*What you should do*:
Repeat exactly the lines from the start of the records below through the line that contains "verified event of", including both.

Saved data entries

========

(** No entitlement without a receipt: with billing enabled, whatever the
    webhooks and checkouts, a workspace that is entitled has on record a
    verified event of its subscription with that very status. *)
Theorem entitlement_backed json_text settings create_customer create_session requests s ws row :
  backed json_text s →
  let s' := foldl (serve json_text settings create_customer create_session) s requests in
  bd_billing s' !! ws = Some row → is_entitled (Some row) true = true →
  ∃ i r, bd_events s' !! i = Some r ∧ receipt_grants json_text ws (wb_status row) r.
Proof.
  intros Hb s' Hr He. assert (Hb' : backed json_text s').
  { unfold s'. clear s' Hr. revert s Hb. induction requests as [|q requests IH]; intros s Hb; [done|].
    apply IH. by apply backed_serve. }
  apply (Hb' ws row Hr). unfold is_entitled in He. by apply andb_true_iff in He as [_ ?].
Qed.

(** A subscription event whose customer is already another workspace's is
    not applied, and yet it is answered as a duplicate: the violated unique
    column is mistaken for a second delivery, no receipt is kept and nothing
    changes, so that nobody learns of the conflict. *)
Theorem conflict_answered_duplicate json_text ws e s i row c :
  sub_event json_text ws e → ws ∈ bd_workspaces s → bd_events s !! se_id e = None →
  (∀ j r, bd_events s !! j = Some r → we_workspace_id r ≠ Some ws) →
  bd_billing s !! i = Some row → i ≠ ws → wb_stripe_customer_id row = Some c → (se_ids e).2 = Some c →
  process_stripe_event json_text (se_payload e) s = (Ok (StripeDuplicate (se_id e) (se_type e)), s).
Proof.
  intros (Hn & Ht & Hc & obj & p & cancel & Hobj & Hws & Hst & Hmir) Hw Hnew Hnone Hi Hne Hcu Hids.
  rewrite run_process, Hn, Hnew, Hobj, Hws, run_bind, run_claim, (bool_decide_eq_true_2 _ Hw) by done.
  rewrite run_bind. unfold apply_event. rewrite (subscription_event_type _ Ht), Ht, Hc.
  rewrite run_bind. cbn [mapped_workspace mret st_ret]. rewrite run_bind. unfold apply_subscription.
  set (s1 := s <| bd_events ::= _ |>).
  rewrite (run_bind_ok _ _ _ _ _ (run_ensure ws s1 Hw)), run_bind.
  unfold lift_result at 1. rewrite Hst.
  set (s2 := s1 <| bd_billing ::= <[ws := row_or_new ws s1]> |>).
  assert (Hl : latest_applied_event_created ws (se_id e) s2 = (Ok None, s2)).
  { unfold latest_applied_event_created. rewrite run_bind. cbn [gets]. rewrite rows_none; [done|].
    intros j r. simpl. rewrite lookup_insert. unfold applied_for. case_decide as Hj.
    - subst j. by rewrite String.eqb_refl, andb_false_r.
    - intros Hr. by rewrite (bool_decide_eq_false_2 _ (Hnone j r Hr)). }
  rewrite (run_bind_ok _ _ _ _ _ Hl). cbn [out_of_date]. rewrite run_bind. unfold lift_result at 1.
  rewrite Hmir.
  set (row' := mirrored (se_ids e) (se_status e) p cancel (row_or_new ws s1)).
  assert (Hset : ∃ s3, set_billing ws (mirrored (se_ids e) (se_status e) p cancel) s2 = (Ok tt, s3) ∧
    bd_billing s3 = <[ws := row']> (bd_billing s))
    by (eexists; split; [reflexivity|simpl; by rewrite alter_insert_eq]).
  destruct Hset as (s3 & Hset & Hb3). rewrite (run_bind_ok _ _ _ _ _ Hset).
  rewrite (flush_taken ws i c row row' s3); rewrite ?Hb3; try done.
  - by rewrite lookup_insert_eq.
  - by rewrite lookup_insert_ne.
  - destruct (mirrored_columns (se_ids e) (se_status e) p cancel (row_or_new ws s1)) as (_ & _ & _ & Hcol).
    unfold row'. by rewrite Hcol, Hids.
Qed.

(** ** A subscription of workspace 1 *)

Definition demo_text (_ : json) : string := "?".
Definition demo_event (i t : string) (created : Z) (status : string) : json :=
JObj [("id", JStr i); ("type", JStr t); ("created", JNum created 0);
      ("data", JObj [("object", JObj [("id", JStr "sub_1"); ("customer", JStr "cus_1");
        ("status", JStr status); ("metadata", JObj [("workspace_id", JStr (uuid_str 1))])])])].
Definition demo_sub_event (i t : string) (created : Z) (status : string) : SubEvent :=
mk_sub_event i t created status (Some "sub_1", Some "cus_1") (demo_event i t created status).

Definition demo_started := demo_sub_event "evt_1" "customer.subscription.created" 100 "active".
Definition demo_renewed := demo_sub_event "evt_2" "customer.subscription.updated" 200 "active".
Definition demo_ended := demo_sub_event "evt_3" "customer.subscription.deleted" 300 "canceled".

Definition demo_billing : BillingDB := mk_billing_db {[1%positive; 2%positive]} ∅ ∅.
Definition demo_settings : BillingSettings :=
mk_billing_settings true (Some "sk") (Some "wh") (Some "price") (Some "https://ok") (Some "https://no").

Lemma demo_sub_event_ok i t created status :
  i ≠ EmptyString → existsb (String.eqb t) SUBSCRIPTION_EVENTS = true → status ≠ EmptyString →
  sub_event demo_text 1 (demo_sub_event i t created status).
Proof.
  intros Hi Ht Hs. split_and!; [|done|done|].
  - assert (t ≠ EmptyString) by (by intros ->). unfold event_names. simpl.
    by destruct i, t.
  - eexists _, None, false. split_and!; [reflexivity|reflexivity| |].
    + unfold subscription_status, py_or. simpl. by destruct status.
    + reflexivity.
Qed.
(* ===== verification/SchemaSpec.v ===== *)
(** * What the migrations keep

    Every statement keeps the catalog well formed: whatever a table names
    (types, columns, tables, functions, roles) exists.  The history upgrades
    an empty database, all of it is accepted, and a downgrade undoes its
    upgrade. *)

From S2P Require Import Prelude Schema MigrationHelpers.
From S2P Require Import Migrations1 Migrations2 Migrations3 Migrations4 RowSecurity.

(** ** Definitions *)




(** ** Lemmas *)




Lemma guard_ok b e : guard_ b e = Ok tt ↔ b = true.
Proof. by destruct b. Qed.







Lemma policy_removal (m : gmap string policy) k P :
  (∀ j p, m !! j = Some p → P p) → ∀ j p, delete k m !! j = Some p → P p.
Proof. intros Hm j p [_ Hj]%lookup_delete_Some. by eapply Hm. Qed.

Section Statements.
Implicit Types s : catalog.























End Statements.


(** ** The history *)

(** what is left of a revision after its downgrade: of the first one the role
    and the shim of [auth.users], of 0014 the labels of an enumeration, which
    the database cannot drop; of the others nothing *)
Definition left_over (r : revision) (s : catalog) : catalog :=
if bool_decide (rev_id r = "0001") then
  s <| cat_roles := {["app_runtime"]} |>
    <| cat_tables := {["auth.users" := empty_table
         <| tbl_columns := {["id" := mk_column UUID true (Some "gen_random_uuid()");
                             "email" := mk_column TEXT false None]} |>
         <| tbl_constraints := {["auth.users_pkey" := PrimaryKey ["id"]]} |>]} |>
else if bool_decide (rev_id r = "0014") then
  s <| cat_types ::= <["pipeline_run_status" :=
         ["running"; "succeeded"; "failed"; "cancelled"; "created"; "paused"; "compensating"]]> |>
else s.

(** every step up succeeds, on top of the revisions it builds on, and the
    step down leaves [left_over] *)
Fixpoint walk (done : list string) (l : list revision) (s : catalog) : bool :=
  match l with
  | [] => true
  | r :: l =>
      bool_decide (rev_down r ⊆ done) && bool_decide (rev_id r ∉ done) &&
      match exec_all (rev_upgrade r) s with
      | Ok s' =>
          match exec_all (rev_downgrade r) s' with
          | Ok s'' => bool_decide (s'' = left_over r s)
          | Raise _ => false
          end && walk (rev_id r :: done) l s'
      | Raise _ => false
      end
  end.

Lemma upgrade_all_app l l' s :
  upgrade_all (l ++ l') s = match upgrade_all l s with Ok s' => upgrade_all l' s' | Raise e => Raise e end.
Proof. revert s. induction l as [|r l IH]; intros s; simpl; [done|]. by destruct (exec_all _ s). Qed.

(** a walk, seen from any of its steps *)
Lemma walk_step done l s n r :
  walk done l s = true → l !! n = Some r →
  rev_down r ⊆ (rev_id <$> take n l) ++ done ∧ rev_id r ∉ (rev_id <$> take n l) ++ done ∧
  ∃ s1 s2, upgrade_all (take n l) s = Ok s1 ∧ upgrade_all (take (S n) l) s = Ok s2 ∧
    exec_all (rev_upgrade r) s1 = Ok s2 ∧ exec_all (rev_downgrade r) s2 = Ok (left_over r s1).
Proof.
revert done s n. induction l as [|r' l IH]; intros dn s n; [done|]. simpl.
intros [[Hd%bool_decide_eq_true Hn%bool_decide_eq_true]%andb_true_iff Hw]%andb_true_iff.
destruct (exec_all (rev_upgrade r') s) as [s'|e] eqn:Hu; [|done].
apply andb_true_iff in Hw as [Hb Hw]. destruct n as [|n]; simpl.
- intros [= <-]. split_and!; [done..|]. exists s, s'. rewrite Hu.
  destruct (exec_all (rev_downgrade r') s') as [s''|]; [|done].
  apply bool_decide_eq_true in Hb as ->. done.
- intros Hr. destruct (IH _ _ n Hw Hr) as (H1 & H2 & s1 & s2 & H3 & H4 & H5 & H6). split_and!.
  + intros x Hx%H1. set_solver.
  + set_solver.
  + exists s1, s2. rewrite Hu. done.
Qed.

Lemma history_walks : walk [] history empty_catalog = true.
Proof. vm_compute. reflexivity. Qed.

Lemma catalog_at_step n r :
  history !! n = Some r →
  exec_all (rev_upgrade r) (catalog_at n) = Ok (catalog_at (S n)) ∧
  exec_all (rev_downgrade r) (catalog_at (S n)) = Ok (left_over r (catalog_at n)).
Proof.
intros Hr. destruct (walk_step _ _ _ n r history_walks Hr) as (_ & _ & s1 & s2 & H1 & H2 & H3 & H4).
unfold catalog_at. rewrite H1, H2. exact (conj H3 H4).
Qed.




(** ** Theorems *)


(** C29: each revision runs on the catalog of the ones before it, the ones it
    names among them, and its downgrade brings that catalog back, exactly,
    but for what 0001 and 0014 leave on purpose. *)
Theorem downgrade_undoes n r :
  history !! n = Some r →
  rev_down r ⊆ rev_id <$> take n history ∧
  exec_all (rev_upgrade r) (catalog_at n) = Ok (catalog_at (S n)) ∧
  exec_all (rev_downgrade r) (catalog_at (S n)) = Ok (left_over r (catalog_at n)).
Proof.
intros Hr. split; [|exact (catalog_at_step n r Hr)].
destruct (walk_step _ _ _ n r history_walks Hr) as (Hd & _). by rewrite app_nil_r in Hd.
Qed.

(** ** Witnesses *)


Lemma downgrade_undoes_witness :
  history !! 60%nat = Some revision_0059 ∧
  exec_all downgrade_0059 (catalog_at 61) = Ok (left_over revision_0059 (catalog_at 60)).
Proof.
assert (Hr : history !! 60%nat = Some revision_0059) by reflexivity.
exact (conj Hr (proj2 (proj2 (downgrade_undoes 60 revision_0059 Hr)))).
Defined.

========

*Answer area*:
(** No entitlement without a receipt: with billing enabled, whatever the
    webhooks and checkouts, a workspace that is entitled has on record a
    verified event of its subscription with that very status. *)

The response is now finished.